There is very limited public transport to Segesta and we advise that you check online prior to making plans.

There is a bus to Segesta from Via Balsamo near Palermo’s train station. This service runs Monday to Saturday from April to October. Buses only run on Monday from November to March.

Buses do not run on Sundays or public holidays (of which there are many, check them out here.)

If you are staying in Palermo or Trapani the optimum way to visit is by day tour.

Own Transport

The Segesta exit is clearly marked off the A29D autostrada between Trapani (32km to the west) and Palermo (76km to the east). Parking is within 2 minutes of this exit.

You can find hotels and places to stay when you search and book with Booking.com.

When To Go

Segesta opening times are;

  • 27 March to 30 Sept – 9am to 7pm
  • 1 to 31 October – 9am to 6pm
  • 1 Nov to 28 Feb – 9am to 5pm
  • 1 to 26 March – 9am to 6pm
  • Last admission is one hour before closing.

Parking at Segesta

It is no longer possible to park at the foot of the temple. This is because the Parco Archeologico di Segesta who run the site, recognise that vehicle fumes so close to the ruins will have a long-term effect on their sustainability.

You will be directed to the official ‘park and ride’ for Segesta as you leave the autostrada.
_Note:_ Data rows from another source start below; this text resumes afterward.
(* ===== verification/PlatformHooks.v ===== *)
(** * Data hooks that are not scoped to a tenant

    Groups, template and profile libraries, administration, audit, log fleet,
    multi-factor authentication, sessions, and the two context providers. *)
From S2P Require Import Prelude JsString Json Http QueryClient Hooks WebAuthn.
From Stdlib Require Import ZArith.

(** ** [groups/groupHooks.ts] *)
Module Groups.
Definition groupsKey : key := [ks "groups"].
Definition group (id : string) : string * option string := ("group_id", Some id).

Definition useGroups : query := {|
  q_key := groupsKey; q_enabled := true;
  q_request := get_ "/api/groups" [] [];
  q_fn := data_or_throw (Lit "Failed to load groups") |}.

Definition useCreateGroup (b : json) : mutation := {|
  m_request := send_ POST "/api/groups" [] (JsonBody b);
  m_fn := data_or_throw (Lit "Failed to create group");
  m_success _ := [Invalidate groupsKey] |}.

Definition useUpdateGroup (id : string) (b : json) : mutation := {|
  m_request := send_ PATCH "/api/groups/{group_id}" [group id] (JsonBody b);
  m_fn := data_or_throw (Lit "Failed to update group");
  m_success _ := [Invalidate groupsKey] |}.

Definition useDeleteGroup (id : string) : mutation := {|
  m_request := send_ DELETE "/api/groups/{group_id}" [group id] NoBody;
  m_fn := void_unless_error (Lit "Failed to delete group");
  m_success _ := [Invalidate groupsKey] |}.

Definition useSetGroupMembers (id : string) (userIds : list string) : mutation := {|
  m_request := send_ PUT "/api/groups/{group_id}/members" [group id]
                 (JsonBody (JObj [("user_ids", JArr (JStr <$> userIds))]));
  m_fn := data_or_throw (Lit "Failed to set members");
  m_success _ := [Invalidate groupsKey] |}.

Definition useAddGroupGrant (id : string) (b : json) : mutation := {|
  m_request := send_ POST "/api/groups/{group_id}/grants" [group id] (JsonBody b);
  m_fn := data_or_throw (Lit "Failed to add grant");
  m_success _ := [Invalidate groupsKey] |}.

Definition useDeleteGroupGrant (id grantId : string) : mutation := {|
  m_request := send_ DELETE "/api/groups/{group_id}/grants/{grant_id}"
                 [group id; ("grant_id", Some grantId)] NoBody;
  m_fn := void_unless_error (Lit "Failed to delete grant");
  m_success _ := [Invalidate groupsKey] |}.

Definition useAllTenants : query := {|
  q_key := [ks "my-tenants"]; q_enabled := true;
  q_request := get_ "/api/me/tenants" [] [];
  q_fn := data_or_throw (Lit "Failed to load tenants") |}.
End Groups.

(** ** The queries of [auth/AuthProvider.tsx] and [tenant/TenantProvider.tsx] *)
Module Providers.
Definition AuthProvider_query : query := {|
  q_key := [ks "me"]; q_enabled := true;
  q_request := get_ "/api/me" [] [];
  q_fn r := if (status r =? 401)%Z then Returned (Some JNull)
            else Returned (Some (json_or (data r) JNull)) |}.

Definition TenantProvider_query : query := {|
  q_key := [ks "my-tenants"]; q_enabled := true;
  q_request := get_ "/api/me/tenants" [] [];
  q_fn r := Returned (Some (json_or (data r) jempty)) |}.
End Providers.

(** ** [templates/hooks.ts], [templates/settingHooks.ts] (endpoints), [profiles/hooks.ts] *)
Module Library.
Definition save_failed : msg := Tr ["templates"; "saveFailed"].
Definition profile_save_failed : msg := Tr ["templates"; "profiles"; "saveFailed"].

Definition useTemplates : query := {|
  q_key := [ks "templates"]; q_enabled := true;
  q_request := get_ "/api/templates" [] [];
  q_fn := data_or_throw (Lit "templates load failed") |}.

Definition useCreateTemplate (b : json) : mutation := {|
  m_request := send_ POST "/api/templates" [] (JsonBody b);
  m_fn := data_or_throw save_failed;
  m_success _ := [Invalidate [ks "templates"]] |}.

Definition useUpdateTemplate (id : string) (b : json) : mutation := {|
  m_request := send_ PUT "/api/templates/{template_id}" [("template_id", Some id)] (JsonBody b);
  m_fn := data_or_throw save_failed;
  m_success _ := [Invalidate [ks "templates"]] |}.

Definition useDeleteTemplate (id : string) : mutation := {|
  m_request := send_ DELETE "/api/templates/{template_id}" [("template_id", Some id)] NoBody;
  m_fn := void_unless_error save_failed;
  m_success _ := [Invalidate [ks "templates"]] |}.

Definition useSettingEndpoints : query := {|
  q_key := [ks "setting-endpoints"]; q_enabled := true;
  q_request := get_ "/api/opnsense/setting-endpoints" [] [];
  q_fn := data_or_throw (Lit "setting endpoints load failed") |}.

Definition useProfiles : query := {|
  q_key := [ks "profiles"]; q_enabled := true;
  q_request := get_ "/api/profiles" [] [];
  q_fn := data_or_throw (Lit "profiles load failed") |}.

Definition useCreateProfile (b : json) : mutation := {|
  m_request := send_ POST "/api/profiles" [] (JsonBody b);
  m_fn := data_or_throw profile_save_failed;
  m_success _ := [Invalidate [ks "profiles"]] |}.

Definition useUpdateProfile (id : string) (b : json) : mutation := {|
  m_request := send_ PUT "/api/profiles/{profile_id}" [("profile_id", Some id)] (JsonBody b);
  m_fn := data_or_throw profile_save_failed;
  m_success _ := [Invalidate [ks "profiles"]] |}.

Definition useDeleteProfile (id : string) : mutation := {|
  m_request := send_ DELETE "/api/profiles/{profile_id}" [("profile_id", Some id)] NoBody;
  m_fn := void_unless_error profile_save_failed;
  m_success _ := [Invalidate [ks "profiles"]] |}.
End Library.

(** ** [admin/smtpHooks.ts], [admin/systemHooks.ts] *)
Module Admin.
Definition smtpKey : key := [ks "smtp-settings"].
Definition livePushKey : key := [ks "live-push"].
Definition runtimeSettingsKey : key := [ks "runtime-settings"].

Definition useSmtpSettings : query := {|
  q_key := smtpKey; q_enabled := true;
  q_request := get_ "/api/admin/smtp" [] [];
  q_fn := data_or_throw (Lit "Failed to load SMTP settings") |}.

Definition useUpdateSmtpSettings (b : json) : mutation := {|
  m_request := send_ PUT "/api/admin/smtp" [] (JsonBody b);
  m_fn := data_or_throw (Lit "Failed to save SMTP settings");
  m_success d := [SetData smtpKey d] |}.

Definition useTestSmtp (b : json) : mutation := {|
  m_request := send_ POST "/api/admin/smtp/test" [] (JsonBody b);
  m_fn := data_or_throw (Lit "Test send failed");
  m_success _ := [] |}.

Inductive provider := google | microsoft.
Definition provider_name (p : provider) : string :=
  match p with google => "google" | microsoft => "microsoft" end.

(** The URL is checked at run time before anything navigates to it. *)
Definition useSmtpOAuthConnect (p : provider) : mutation := {|
  m_request := get_ "/api/admin/smtp/oauth/{provider}/authorize"
                 [("provider", Some (provider_name p))] [];
  m_fn r := let! d := data_or_throw (Lit "Failed to start OAuth") r in
            match d ≫= field "authorize_url" with
            | Some (JStr url) =>
                if bool_decide (url = "") then Threw (Lit "Failed to start OAuth")
                else Returned (Some (JStr url))
            | _ => Threw (Lit "Failed to start OAuth")
            end;
  m_success _ := [] |}.

Definition useLivePush : query := {|
  q_key := livePushKey; q_enabled := true;
  q_request := get_ "/api/admin/live-push" [] [];
  q_fn := data_or_throw (Lit "Failed to load live-push setting") |}.

Definition useSetLivePush (enabled : bool) : mutation := {|
  m_request := send_ PUT "/api/admin/live-push" [] (JsonBody (JObj [("enabled", JBool enabled)]));
  m_fn := data_or_throw (Lit "Failed to update live-push setting");
  m_success d := [SetData livePushKey d] |}.

Definition useRuntimeSettings : query := {|
  q_key := runtimeSettingsKey; q_enabled := true;
  q_request := get_ "/api/admin/settings" [] [];
  q_fn := data_or_throw (Lit "Failed to load runtime settings") |}.

Definition useUpdateRuntimeSettings (values : json) : mutation := {|
  m_request := send_ PUT "/api/admin/settings" [] (JsonBody (JObj [("values", values)]));
  m_fn := data_or_throw (Lit "Failed to update runtime settings");
  m_success d := [SetData runtimeSettingsKey d] |}.
End Admin.

(** ** [audit/auditHooks.ts] *)
Module Audit.
Record AuditFilters := MkFilters {
  actor_email : option string;
  tenant_id : option string;
  action : option string;
  frm : option string;
  to : option string;
  limit : option Z;
  offset : option Z;
}.

(** [undefined] is skipped, and so is a string that trims to nothing. *)
Definition clean_str (v : option string) : option string :=
  match v with Some s => if trim s === "" then None else Some s | None => None end.

Definition clean (f : AuditFilters) : AuditFilters :=
  MkFilters (clean_str (actor_email f)) (clean_str (tenant_id f)) (clean_str (action f))
            (clean_str (frm f)) (clean_str (to f)) (limit f) (offset f).

Definition keep {A} (k : string) (inj : A -> json) (v : option A) : list (string * json) :=
  match v with Some x => [(k, inj x)] | None => [] end.

(** The properties the object has: the active filters. *)
Definition filter_props (f : AuditFilters) : list (string * json) :=
  keep "actor_email" JStr (actor_email f) ++ keep "tenant_id" JStr (tenant_id f) ++
  keep "action" JStr (action f) ++ keep "frm" JStr (frm f) ++ keep "to" JStr (to f) ++
  keep "limit" JNum (limit f) ++ keep "offset" JNum (offset f).

Definition useAuditQuery (filters : AuditFilters) : query :=
  let query := clean filters in
  {| q_key := [ks "audit"; Some (JObj (filter_props query))]; q_enabled := true;
     q_request := get_ "/api/admin/audit" [] ((fun p => (p.1, Some p.2)) <$> filter_props query);
     q_fn := data_or_throw (Lit "audit query failed") |}.

(** The export takes the filters and drops the pagination. *)
Definition downloadAuditCsv (filters : AuditFilters) : mutation :=
  let c := clean filters in
  {| m_request := get_ "/api/admin/audit/export.csv" []
       [("actor_email", ku (actor_email c)); ("tenant_id", ku (tenant_id c));
        ("action", ku (action c)); ("frm", ku (frm c)); ("to", ku (to c))];
     m_fn := data_or_throw (Lit "export failed");
     m_success _ := [SaveFile "audit.csv"] |}.
End Audit.

(** ** [logs/logFleetHooks.ts] *)
Module LogFleet.
Definition silent_refetchInterval : Z := (5 * 60 * 1000)%Z.

Definition useSilentTenantAlerts : query := {|
  q_key := [ks "silent-tenant-alerts"]; q_enabled := true;
  q_request := get_ "/api/admin/silent-tenant-alerts" [] [];
  q_fn := data_or_throw (Lit "silent alerts failed") |}.

Definition useLogFleet (window : string) : query := {|
  q_key := [ks "log-fleet"; ks window]; q_enabled := true;
  q_request := get_ "/api/admin/log-fleet" [] [("window", ks window)];
  q_fn := data_or_throw (Lit "log fleet failed") |}.

Inductive export_format := csv | pdf.
Definition format_name (f : export_format) : string := match f with csv => "csv" | pdf => "pdf" end.

Definition downloadLogFleet (window : string) (format : export_format) : mutation := {|
  m_request := get_ "/api/admin/log-fleet/export" []
                 [("window", ks window); ("format", ks (format_name format))];
  m_fn := data_or_throw (Lit "export failed");
  m_success _ := [SaveFile ("log-fleet-" +:+ window +:+ "." +:+ format_name format)] |}.

Definition useLogFleetDevices (tenantId : option string) (window : string) : query := {|
  q_key := [ks "log-fleet-devices"; kn tenantId; ks window];
  q_enabled := present tenantId;
  q_request := get_ "/api/admin/log-fleet/tenants/{tenant_id}/devices"
                 [("tenant_id", tenantId)] [("window", ks window)];
  q_fn := data_or_throw (Lit "log fleet devices failed") |}.
End LogFleet.

(** ** [security/mfaHooks.ts], [security/sessionHooks.ts], [security/trustedDeviceHooks.ts] *)
Module Mfa.
Import Base64 Client.

Definition mfaStatusKey : key := [ks "mfa"; ks "status"].
Definition mfaPolicyKey : key := [ks "mfa"; ks "policy"].
Definition passkeysKey : key := [ks "mfa"; ks "passkeys"].
Definition usersKey : key := [ks "users"].
Definition toggleKey : key := [ks "trusted-device-toggle"].

Definition password_body (password : string) : body := JsonBody (JObj [("password", JStr password)]).

Definition useMfaStatus : query := {|
  q_key := mfaStatusKey; q_enabled := true;
  q_request := get_ "/api/me/mfa" [] [];
  q_fn := data_or_throw (En ["mfa"; "statusError"]) |}.

Definition useMfaSetup (password : string) : mutation := {|
  m_request := send_ POST "/api/me/mfa/setup" [] (password_body password);
  m_fn := data_or_throw (En ["mfa"; "setupError"]);
  m_success _ := [] |}.

Definition useMfaConfirm (code : string) : mutation := {|
  m_request := send_ POST "/api/me/mfa/confirm" []
                 (JsonBody (JObj [("code", JStr code); ("remember_device", JBool false)]));
  m_fn := data_or_throw (En ["mfa"; "confirmError"]);
  m_success _ := [Invalidate mfaStatusKey] |}.
(* ===== verification/Access.v ===== *)
(** * Access: who may enter a tenant, and that the console shows it so

    The backend's side of the console's gates: the highest of several roles
    ([backend/app/core/rbac.py]), the roles of a user from memberships and group
    grants ([backend/app/core/access.py]), the checks every endpoint runs
    ([backend/app/core/deps.py]) and the two endpoints the console reads its
    user and its tenants from ([backend/app/api/auth.py], [me],
    [backend/app/api/me_tenants.py]).  The tables of the database are an
    argument, rows in any order; the order of slugs, which is the collation of
    the database, is another. *)
From S2P Require Import Prelude Json Http QueryClient Hooks Storage Session.
From stdpp Require Import sorting list_numbers.
From Stdlib Require Import ZArith.
Import Session.Rbac.

(** ** The highest role *)
Module Roles.
(** [ROLE_RANK.get(role or "", 0)] *)
Definition ROLE_RANK (role : option string) : nat :=
  match role with
  | Some r => if r === READ_ONLY then 1 else if r === OPERATOR then 2 else if r === TENANT_ADMIN then 3 else 0
  | None => 0
  end.

(** One turn of the loop: [best] and [best_rank]. *)
Definition better (best : option string * nat) (role : option string) : option string * nat :=
  let rank := ROLE_RANK role in
  if best.2 <? rank then (role, rank) else best.
(** How one event moves the flags of the page. *)
Lemma exec_remember e m m' rs :
  exec e m = Some (m', rs) ->
  (remember_enabled (ui m') = true -> remember_enabled (ui m) = true \/ offered_by e = true) /\
  (rememberDevice (ui m') = true -> rememberDevice (ui m) = true \/ ticked_by e = true).
Proof.
  intros H. destruct e; cbn [exec] in H; exec_cases; simplify_eq/=; auto;
    try (destruct supported; simplify_eq/=; auto; fail).
  - destruct r as [r|]; simplify_eq/=; auto. unfold after_submit in H.
    destruct (refused r); simplify_eq/=; auto. destruct (out_status _ === _); simplify_eq/=; auto.
  - destruct r as [r|]; simplify_eq/=; auto. unfold after_mfa in H.
    destruct (refused r); [|destruct (ok_user _)]; simplify_eq/=; auto.
  - destruct r as [r|]; simplify_eq/=; auto. destruct (_ || _); simplify_eq/=; auto.
  - destruct (getAssertion get options); simplify_eq/=; auto.
  - destruct r as [r|]; simplify_eq/=; auto. unfold after_complete in H.
    destruct (if response_ok r then _ else _); simplify_eq/=; auto.
Qed.

Lemma exec_keeps e m m' rs :
  exec e m = Some (m', rs) ->
  existsb keeps (flights m') = true \/ existsb remembers rs = true ->
  existsb keeps (flights m) = true \/ remember_flag (ui m) = true.
Proof.
  intros H Hk. destruct e; cbn [exec] in H; exec_cases; simplify_eq/=;
    try (match goal with Hl : land _ _ = Some _ |- _ =>
           apply (land_existsb _ _ _ keeps) in Hl; simpl in Hl; rewrite Hl end);
    try (destruct supported); try (destruct r as [r|]); simplify_eq/=;
    try (destruct (after_submit _ _)); try (destruct (after_mfa _ _)); try (destruct (after_complete _ _));
    try (destruct (_ || negb (truthy (data r)))); try (destruct (getAssertion _ _)); simplify_eq/=;
    rewrite ?orb_true_iff, ?orb_false_r in *; naive_solver.
Qed.

Definition consent (es : list event) (m : machine) (rs : list request) : Prop :=
  (remember_enabled (ui m) = true -> existsb offered_by es = true) /\
  (rememberDevice (ui m) = true -> existsb ticked_by es = true) /\
  (existsb keeps (flights m) = true \/ existsb remembers rs = true ->
     existsb offered_by es = true /\ existsb ticked_by es = true).

Lemma consent_step es e m m' rs rs' :
  consent es m rs -> exec e m = Some (m', rs') -> consent (es ++ [e]) m' (rs ++ rs').
Proof.
  intros (Ho & Ht & Hk) He. destruct (exec_remember _ _ _ _ He) as [He1 He2].
  pose proof (exec_keeps _ _ _ _ He) as He3.
  assert (Hf : remember_flag (ui m) = true -> existsb offered_by es = true /\ existsb ticked_by es = true).
  { unfold remember_flag. destruct (remember_enabled (ui m)); [|done]. auto. }
  unfold consent. rewrite !existsb_app. simpl. rewrite !orb_false_r, !orb_true_iff.
  split; [intros H; destruct (He1 H); auto|]. split; [intros H; destruct (He2 H); auto|].
  intros H. assert (Hb : existsb offered_by es = true /\ existsb ticked_by es = true);
    [|destruct Hb; auto].
  destruct H as [H|[H|H]]; [destruct (He3 (or_introl H)); auto|auto|destruct (He3 (or_intror H)); auto].
Qed.

(** C27.  A device is remembered only with the consent of both sides: in every
    history of the page, a request that asks the server to trust the device is
    sent only if the server's demand for a second factor offered it and the
    user ticked the box. *)
Theorem login_remember_consent es m rs rq :
  run es initial = Some (m, rs) -> rq ∈ rs -> remembers rq = true ->
  existsb offered_by es = true /\ existsb ticked_by es = true.
Proof.
  intros Hr Hin Hrq. assert (Hc : consent es m rs).
  { revert Hr. apply run_invariant; [|apply consent_step].
    split; [done|]. split; [done|]. by intros [H|H]. }
  apply Hc. right. apply existsb_exists. exists rq. by rewrite <- list_elem_of_In.
Qed.

Lemma login_remember_consent_witness :
  existsb offered_by demo = true /\ existsb ticked_by demo = true.
Proof.
  eapply (login_remember_consent demo _ _
    (send_ POST "/api/login/mfa" []
       (JsonBody (JObj [("code", JStr "123456"); ("remember_device", JBool true)])))).
  - vm_compute. reflexivity.
  - right. left.
  - reflexivity.
Defined.

(** *** The passkey button *)

(** Stages left to a passkey flow. *)
Definition stages (f : flight) : nat :=
  match f with PBegin _ => 3 | PPrompt _ _ => 2 | PComplete => 1 | _ => 0 end.
Definition passkey (f : flight) : nat :=
  match f with PBegin _ | PPrompt _ _ | PComplete => 1 | _ => 0 end.
Definition answers_passkey (e : event) : bool :=
  match e with EBeginAnswer _ _ | EPromptAnswer _ _ _ | ECompleteAnswer _ => true | _ => false end.

Definition one_flow (m : machine) : Prop :=
  count passkey (flights m) = if passkeyBusy (ui m) then 1 else 0.

Lemma exec_busy e m m' rs :
  exec e m = Some (m', rs) -> one_flow m ->
  one_flow m' /\ (answers_passkey e = true -> count stages (flights m') < count stages (flights m)).
Proof.
  unfold one_flow. intros H Hf. destruct e; cbn [exec] in H; exec_cases; simplify_eq/=;
    try (match goal with Hl : land _ _ = Some _ |- _ =>
           pose proof (land_count _ _ _ stages Hl) as Hst;
           apply (land_count _ _ _ passkey) in Hl; simpl in Hl, Hst; rewrite Hl in Hf end);
    try done.
  - destruct r as [r|]; simplify_eq/=; [|done]. unfold after_submit in H.
    destruct (refused r); simplify_eq/=; [done|]. by destruct (out_status _ === _); simplify_eq/=.
  - destruct r as [r|]; simplify_eq/=; [|done]. unfold after_mfa in H.
    by destruct (refused r); [|destruct (ok_user _)]; simplify_eq/=.
  - unfold offers_passkey in *. destruct (passkeyBusy (ui m)) eqn:Eb; [by rewrite andb_false_r in *|].
    destruct supported; simplify_eq/=; rewrite ?Eb; split; congruence || lia.
  - destruct r as [r|]; [destruct (_ || _)|]; simplify_eq/=; destruct (passkeyBusy (ui m)); split; lia.
  - destruct (getAssertion get options); simplify_eq/=; destruct (passkeyBusy (ui m)); split; lia.
  - destruct r as [r|]; [unfold after_complete in H; destruct (if response_ok r then _ else _)|];
      simplify_eq/=; destruct (passkeyBusy (ui m)); split; lia.
Qed.

(** C26.  The passkey button cannot hang or double-fire: in every history the
    button is busy exactly while one (and only one) passkey flow is under way,
    and each answer to that flow, good or bad (a rejected request, a cancelled
    prompt), takes it strictly closer to its end, three answers at most,
    after which the button is free again. *)
Theorem login_passkey_released es m rs :
  run es initial = Some (m, rs) ->
  count passkey (flights m) = (if passkeyBusy (ui m) then 1 else 0) /\
  count stages (flights m) <= 3 /\
  (count stages (flights m) = 0 <-> passkeyBusy (ui m) = false) /\
  (forall e m' rs', exec e m = Some (m', rs') -> answers_passkey e = true ->
     count stages (flights m') < count stages (flights m)).
Proof.
  intros Hr. assert (Hf : one_flow m).
  { revert Hr. apply (run_invariant (fun _ m _ => one_flow m)); [done|].
    intros. by eapply exec_busy. }
  split; [exact Hf|].
  assert (Hb : count passkey (flights m) <= count stages (flights m) <= 3 * count passkey (flights m)).
  { clear. induction (flights m) as [|f l IH]; simpl; [lia|]. destruct f; simpl in *; lia. }
  unfold one_flow in Hf. split; [destruct (passkeyBusy (ui m)); lia|].
  split; [destruct (passkeyBusy (ui m)); split; intros; [lia|done|done|lia]|].
  intros e m' rs' He. by apply (exec_busy _ _ _ _ He).
Qed.

Lemma login_passkey_released_witness :
  exists m rs, run (take 4 demo ++ [EPasskey true]) initial = Some (m, rs) /\
    count passkey (flights m) = 1 /\ passkeyBusy (ui m) = true.
Proof.
  eexists _, _. split; [vm_compute; reflexivity|]. split; [|reflexivity].
  refine (proj1 (login_passkey_released (take 4 demo ++ [EPasskey true]) _ _ _)).
  vm_compute. reflexivity.
Defined.
(* ===== verification/Requests.v ===== *)
(** * Every request of the console, and its CSRF header

    The requests come from the hooks ([HookFamily]), from the paginated
    timelines, from the registration of a passkey ([security/mfaHooks.ts],
    [useAddPasskey]), from the login page ([Login]) and from the log-out of the
    shell ([Session.Shell]); they are checked against the backend's
    [enforce_csrf] ([Access.Deps]). *)
From S2P Require Import Prelude Json Http WebAuthn Hooks TenantHooks PlatformHooks HookFamily Session Access Login.
From Stdlib Require Import ZArith.
Import Access.Deps.

(** The requests that call sites of the console send; [token] is what
    [csrfToken()] returns where a call site reads it itself. *)
Inductive sent_by (token : string) : request -> Prop :=
| by_query now q : sent_by token (q_request (query_of now q))
| by_reliability_page t d cursor : sent_by token (q_request (Windows.useReliabilityEvents t d cursor))
| by_config_audit_page t d cursor : sent_by token (q_request (Windows.useConfigAuditEvents t d cursor))
| by_mutation m : sent_by token (m_request (mutation_of token m))
| by_passkey server create password name rq :
    rq ∈ (Mfa.useAddPasskey server create password name).1 -> sent_by token rq
| by_login m e m' rs rq : Login.exec e m = Some (m', rs) -> rq ∈ rs -> sent_by token rq
| by_logout : sent_by token Session.Shell.logout_request.

(** What must hold of a request: it goes through the shared client, or changes
    nothing, or carries the header itself. *)
Definition carries (token : string) (rq : request) : Prop :=
  match rq_channel rq with
  | ViaClient => True
  | ViaFetch headers => mutating rq = true -> assoc csrf_header headers = Some token
  end.

Lemma query_carries now q : rq_channel (q_request (query_of now q)) = ViaClient.
Proof. by destruct q. Qed.

Lemma mutation_carries token m : carries token (m_request (mutation_of token m)).
Proof. destruct m; try exact I; done. Qed.

Lemma passkey_carries server create password name rq :
  rq ∈ (Mfa.useAddPasskey server create password name).1 -> rq_channel rq = ViaClient.
Proof.
  unfold Mfa.useAddPasskey. destruct (_ || _); [intros H; by apply list_elem_of_singleton in H as ->|].
  destruct (Client.createCredential _ _); simpl; intros H;
    repeat (apply elem_of_cons in H as [-> | H]; [done|]); by apply not_elem_of_nil in H.
Qed.

Lemma login_carries m e m' rs rq : Login.exec e m = Some (m', rs) -> rq ∈ rs -> rq_channel rq = ViaClient.
Proof.
  intros H Hin. destruct e; cbn [Login.exec] in H; Login.exec_cases; subst; try (by apply not_elem_of_nil in Hin);
    try (by apply list_elem_of_singleton in Hin as ->); simplify_eq/=;
    repeat (case_match; simplify_eq/=; try (by apply not_elem_of_nil in Hin); try (by apply list_elem_of_singleton in Hin as ->)).
Qed.

Lemma sent_carries token rq : sent_by token rq -> carries token rq.
Proof.
  intros []; unfold carries.
  - by rewrite query_carries.
  - exact I.
  - exact I.
  - apply mutation_carries.
  - by erewrite passkey_carries.
  - by erewrite login_carries.
  - exact I.
Qed.

Lemma header_sent cookie token rq headers :
  csrfToken cookie = Returned token -> carries token rq -> mutating rq = true ->
  sent_headers cookie rq = Returned headers -> assoc csrf_header headers = Some token.
Proof.
  intros Ht. unfold carries, sent_headers. destruct (rq_channel rq).
  - intros _ Hm. unfold csrfMiddleware. rewrite Hm, Ht. intros H. cbn in H. by injection H as <-.
  - intros Hc Hm [= <-]. by apply Hc.
Qed.

Lemma headers_known cookie token rq :
  csrfToken cookie = Returned token -> exists headers, sent_headers cookie rq = Returned headers.
Proof.
  intros Ht. unfold sent_headers, csrfMiddleware. destruct (rq_channel rq); [|by eexists].
  destruct (mutating rq); [rewrite Ht; by eexists|by eexists].
Qed.

(** C4.  CSRF protection is complete.  With a readable token, every request a
    call site of the console sends (every query, every page of a timeline,
    every mutation with its direct uploads, report generations and downloads,
    both requests of a passkey registration, those of the login page and the
    log-out) leaves; if its method changes state it carries the token in the
    CSRF header; and the backend's check of it against a session with that
    token, when not empty, passes.  No query changes state. *)
Theorem csrf_header_always_sent cookie token :
  csrfToken cookie = Returned token ->
  (forall rq, sent_by token rq ->
     exists headers, sent_headers cookie rq = Returned headers /\
       (mutating rq = true -> assoc csrf_header headers = Some token) /\
       (forall s, s_csrf s = token -> token <> "" ->
          enforce_csrf (method_name (rq_method rq)) (assoc csrf_header headers) s = Returned ())) /\
  (forall now q, mutating (q_request (query_of now q)) = false).
Proof.
  intros Ht. split; [|intros now q; by destruct q]. intros rq Hrq. apply sent_carries in Hrq.
  destruct (headers_known cookie token rq Ht) as [hs Hhs]. exists hs. split; [done|].
  assert (Hh : mutating rq = true -> assoc csrf_header hs = Some token) by (intros; by eapply header_sent).
  split; [exact Hh|]. intros s Hs Hne. unfold enforce_csrf. unfold mutating in Hh. case_bool_decide as Hm.
  - rewrite Hh by done. rewrite Hs, bool_decide_refl. unfold present.
    rewrite (bool_decide_false (token = "")) by exact Hne. by case_bool_decide.
  - case_bool_decide; [contradiction|done].
Qed.

Lemma csrf_header_always_sent_witness :
  csrfToken "s=1; opngms_csrf=abc" = Returned "abc" /\
  exists hs, sent_headers "s=1; opngms_csrf=abc"
               (m_request (mutation_of "abc" (MUploadLogo (Some "t") "" "logo.png"))) = Returned hs /\
             assoc csrf_header hs = Some "abc".
Proof.
  assert (H : csrfToken "s=1; opngms_csrf=abc" = Returned "abc") by (vm_compute; reflexivity).
  split; [exact H|].
  destruct (proj1 (csrf_header_always_sent _ _ H) _ (by_mutation "abc" (MUploadLogo (Some "t") "" "logo.png")))
    as (hs & Hs & Hc & _).
  exists hs. split; [exact Hs|exact (Hc eq_refl)].
Defined.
From here, you can catch a shuttle bus to the main entrance. The sign says it is 12km away, but they missed the decimal point…it is actually 1.2km away! The buses leave every 15 minutes or so.

To park and take the shuttle cost €5 for a car, €7 for a motorhome and €3 for a motorbike. This covers you for the whole day. You can also stay overnight in your motorhome for €12.

The best time to get there is about 8.45am to catch the first shuttle at 9am. Doing this will give you a few precious minutes of peace when you arrive at the temple.

Do not be tempted to park along the road or anywhere other than here…you will most likely be fined and moved on.

How To Visit Segesta

The bus will deposit you at the main entrance where you will queue for another ticket. The cost of entry is €6, €3 for concessions (the only concession is EU citizens under 25).

You start from here with a short (5 minutes) uphill walk to the temple. You can no longer walk into the temple as you were able to ten years ago. However, you can walk all the way round as you marvel at how the ancient Greeks were able to construct such a sublime and beautiful building.

We spent at least an hour admiring the architecture, taking photos and soaking up the peaceful atmosphere. We also had the added bonus of amazing spring wild flowers, which just added to the glorious environment.

From here, you head back to the ticket office, over the fairly new road and head up towards the Segesta amphitheatre at the top of Mount Barbaro. It is entirely possible to take the path up ( a brisk 20 minute walk) through wildflowers and grasses and with spectacular views of the temple.

You can also catch a small shuttle bus for an additional €0.50, which takes around 5 minutes. We took the shuttle up and walked down; we are so glad that we walked one way as the views are…well, I’m running out of superlatives here but they’re pretty damn good!

Roman Amphitheatre of Segesta

The Experience

Segesta is a magical place and our favourite ancient Greek site in Sicily.  Segesta is a magical place and our favourite ancient Greek site in Sicily. 

The setting between lush green rolling hills, with far distant views to the sea and mountains is perfection. The surrounding fields, with their exact rows of silver green olive trees and vines are archetypal Italian and just add to the atmosphere of the site.

The architecture of both temple and amphitheatre is breathtaking. The temple is particularly interesting due to its unfinished nature and complexity. It is amazing that it has survived as intact as it is given that until just a few years ago, visitors were able to walk inside and around the columns. 

Other archaeological sites and places of interest in Sicily;

Check out our Sicilian road trip itinerary for the the perfect way to see this eclectic island.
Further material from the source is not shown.